(Dataset items)
------------------------------------------------

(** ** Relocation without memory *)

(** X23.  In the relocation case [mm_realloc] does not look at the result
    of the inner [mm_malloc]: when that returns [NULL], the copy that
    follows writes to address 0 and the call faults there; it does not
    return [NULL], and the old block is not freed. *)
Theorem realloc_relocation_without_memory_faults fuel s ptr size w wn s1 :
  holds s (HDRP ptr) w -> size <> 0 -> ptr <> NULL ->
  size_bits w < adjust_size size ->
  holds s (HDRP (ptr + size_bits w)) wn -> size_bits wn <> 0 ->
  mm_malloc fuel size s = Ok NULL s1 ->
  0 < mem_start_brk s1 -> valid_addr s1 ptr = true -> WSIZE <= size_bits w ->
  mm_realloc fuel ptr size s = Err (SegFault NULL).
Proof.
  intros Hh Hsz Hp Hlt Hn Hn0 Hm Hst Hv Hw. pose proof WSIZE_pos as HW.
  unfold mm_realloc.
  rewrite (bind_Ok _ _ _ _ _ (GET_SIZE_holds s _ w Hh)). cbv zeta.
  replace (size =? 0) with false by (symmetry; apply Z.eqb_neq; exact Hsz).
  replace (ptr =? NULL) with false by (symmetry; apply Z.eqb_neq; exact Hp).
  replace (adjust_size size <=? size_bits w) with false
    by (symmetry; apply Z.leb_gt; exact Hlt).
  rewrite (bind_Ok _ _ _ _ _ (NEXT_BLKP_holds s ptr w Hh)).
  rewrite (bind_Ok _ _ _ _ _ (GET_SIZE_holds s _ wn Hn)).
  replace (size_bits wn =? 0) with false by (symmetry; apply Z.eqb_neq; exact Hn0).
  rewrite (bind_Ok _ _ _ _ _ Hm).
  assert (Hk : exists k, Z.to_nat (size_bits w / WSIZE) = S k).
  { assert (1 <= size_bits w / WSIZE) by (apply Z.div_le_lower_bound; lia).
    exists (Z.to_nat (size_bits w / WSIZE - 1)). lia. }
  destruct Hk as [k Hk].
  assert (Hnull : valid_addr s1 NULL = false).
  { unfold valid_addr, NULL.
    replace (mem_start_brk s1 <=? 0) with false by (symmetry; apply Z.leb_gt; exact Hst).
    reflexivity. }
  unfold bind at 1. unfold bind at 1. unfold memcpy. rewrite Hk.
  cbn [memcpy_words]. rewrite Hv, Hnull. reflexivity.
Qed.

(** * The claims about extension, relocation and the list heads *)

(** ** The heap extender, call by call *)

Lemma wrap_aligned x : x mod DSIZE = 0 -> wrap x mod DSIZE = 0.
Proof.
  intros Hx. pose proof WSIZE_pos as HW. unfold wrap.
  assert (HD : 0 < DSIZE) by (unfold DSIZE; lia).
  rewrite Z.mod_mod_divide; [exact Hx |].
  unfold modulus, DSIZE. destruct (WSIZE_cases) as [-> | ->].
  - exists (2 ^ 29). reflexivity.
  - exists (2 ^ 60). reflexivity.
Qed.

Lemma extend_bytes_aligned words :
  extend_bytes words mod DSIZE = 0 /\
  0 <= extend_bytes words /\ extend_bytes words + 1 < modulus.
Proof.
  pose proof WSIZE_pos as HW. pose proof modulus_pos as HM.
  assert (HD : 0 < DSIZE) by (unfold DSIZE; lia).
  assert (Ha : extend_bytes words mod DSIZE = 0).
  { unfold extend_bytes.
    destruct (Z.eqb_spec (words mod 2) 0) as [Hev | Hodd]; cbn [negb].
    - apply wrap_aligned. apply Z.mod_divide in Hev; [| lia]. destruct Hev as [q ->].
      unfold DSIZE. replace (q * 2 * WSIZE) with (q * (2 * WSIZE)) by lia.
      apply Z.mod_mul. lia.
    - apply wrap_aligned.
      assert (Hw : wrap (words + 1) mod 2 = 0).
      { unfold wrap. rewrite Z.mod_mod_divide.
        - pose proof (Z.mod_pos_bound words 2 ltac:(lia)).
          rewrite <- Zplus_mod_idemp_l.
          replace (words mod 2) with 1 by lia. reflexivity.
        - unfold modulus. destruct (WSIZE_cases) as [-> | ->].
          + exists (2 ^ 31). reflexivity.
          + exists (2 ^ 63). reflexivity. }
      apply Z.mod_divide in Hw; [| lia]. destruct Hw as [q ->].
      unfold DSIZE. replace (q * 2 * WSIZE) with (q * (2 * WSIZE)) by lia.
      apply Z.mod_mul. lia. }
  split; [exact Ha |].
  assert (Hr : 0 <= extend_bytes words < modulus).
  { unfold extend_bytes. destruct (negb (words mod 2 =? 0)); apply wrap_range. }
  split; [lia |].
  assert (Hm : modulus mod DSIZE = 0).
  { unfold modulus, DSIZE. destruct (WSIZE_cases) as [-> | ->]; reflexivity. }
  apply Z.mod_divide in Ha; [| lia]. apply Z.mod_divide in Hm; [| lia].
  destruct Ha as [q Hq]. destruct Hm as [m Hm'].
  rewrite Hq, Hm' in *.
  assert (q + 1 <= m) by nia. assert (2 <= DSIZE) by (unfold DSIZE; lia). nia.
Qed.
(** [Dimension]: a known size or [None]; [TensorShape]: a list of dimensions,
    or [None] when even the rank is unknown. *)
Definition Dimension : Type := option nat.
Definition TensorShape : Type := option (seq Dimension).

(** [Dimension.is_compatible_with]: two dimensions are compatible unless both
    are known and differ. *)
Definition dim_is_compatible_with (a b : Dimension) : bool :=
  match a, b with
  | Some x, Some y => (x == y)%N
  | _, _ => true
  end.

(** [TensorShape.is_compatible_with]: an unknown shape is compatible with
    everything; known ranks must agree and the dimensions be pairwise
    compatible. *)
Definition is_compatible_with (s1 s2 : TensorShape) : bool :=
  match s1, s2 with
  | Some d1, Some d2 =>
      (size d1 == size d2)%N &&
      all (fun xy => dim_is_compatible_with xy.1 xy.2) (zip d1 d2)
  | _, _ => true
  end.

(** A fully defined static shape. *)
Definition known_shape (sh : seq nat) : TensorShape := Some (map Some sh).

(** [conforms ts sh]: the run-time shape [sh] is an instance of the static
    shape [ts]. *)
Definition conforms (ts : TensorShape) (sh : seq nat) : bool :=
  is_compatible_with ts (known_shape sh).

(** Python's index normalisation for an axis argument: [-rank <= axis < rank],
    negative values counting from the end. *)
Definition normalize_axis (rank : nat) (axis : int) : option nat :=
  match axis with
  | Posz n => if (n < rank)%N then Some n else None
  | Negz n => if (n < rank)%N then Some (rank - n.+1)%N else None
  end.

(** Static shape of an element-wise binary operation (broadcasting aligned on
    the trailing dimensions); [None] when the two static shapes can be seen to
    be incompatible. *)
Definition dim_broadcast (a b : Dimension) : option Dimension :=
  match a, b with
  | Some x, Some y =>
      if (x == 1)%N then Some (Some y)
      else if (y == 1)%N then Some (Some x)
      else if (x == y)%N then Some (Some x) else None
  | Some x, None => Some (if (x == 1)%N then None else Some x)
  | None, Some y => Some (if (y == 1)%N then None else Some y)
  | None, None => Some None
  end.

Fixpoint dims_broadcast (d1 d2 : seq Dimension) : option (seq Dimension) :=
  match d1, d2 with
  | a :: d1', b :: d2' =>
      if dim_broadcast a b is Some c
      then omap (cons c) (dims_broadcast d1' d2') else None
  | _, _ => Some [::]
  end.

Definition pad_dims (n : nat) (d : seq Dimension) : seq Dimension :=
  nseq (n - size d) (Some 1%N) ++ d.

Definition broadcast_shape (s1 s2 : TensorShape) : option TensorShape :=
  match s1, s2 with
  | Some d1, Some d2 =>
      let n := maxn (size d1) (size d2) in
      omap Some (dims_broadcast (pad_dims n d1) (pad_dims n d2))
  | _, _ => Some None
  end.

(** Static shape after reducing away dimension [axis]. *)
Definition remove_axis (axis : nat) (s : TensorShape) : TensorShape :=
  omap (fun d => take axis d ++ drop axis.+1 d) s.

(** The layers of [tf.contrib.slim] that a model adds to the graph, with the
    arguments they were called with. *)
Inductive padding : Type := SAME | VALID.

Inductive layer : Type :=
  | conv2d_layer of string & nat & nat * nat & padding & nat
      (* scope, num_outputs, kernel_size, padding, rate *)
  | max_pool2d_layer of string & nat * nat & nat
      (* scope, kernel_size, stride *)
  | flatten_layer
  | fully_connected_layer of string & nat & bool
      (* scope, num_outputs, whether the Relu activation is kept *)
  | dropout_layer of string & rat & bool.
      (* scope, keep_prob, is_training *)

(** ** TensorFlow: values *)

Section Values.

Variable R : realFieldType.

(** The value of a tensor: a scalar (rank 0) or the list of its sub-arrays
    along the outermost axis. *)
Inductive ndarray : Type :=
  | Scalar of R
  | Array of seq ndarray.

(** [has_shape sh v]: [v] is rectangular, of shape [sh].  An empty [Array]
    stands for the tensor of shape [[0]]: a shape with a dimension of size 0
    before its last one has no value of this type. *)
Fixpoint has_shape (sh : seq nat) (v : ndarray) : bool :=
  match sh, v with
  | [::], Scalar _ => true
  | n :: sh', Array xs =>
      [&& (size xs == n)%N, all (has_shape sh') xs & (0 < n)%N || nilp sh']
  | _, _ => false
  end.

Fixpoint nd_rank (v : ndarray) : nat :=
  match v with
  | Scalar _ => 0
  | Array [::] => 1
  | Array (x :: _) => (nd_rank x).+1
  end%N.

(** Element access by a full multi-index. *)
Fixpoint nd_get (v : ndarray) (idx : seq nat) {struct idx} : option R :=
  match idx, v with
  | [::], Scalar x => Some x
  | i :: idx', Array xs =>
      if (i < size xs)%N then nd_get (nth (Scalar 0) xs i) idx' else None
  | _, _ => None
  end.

------------------------------------------------

Please give again the lines above between the line holding "Inductive layer : Type" and the line holding "along the outermost axis. *)", inclusive, exactly as they are and with nothing added.

[Worked solution]
Inductive layer : Type :=
  | conv2d_layer of string & nat & nat * nat & padding & nat
      (* scope, num_outputs, kernel_size, padding, rate *)
  | max_pool2d_layer of string & nat * nat & nat
      (* scope, kernel_size, stride *)
  | flatten_layer
  | fully_connected_layer of string & nat & bool
      (* scope, num_outputs, whether the Relu activation is kept *)
  | dropout_layer of string & rat & bool.
      (* scope, keep_prob, is_training *)

(** ** TensorFlow: values *)

Section Values.

Variable R : realFieldType.

(** The value of a tensor: a scalar (rank 0) or the list of its sub-arrays
    along the outermost axis. *)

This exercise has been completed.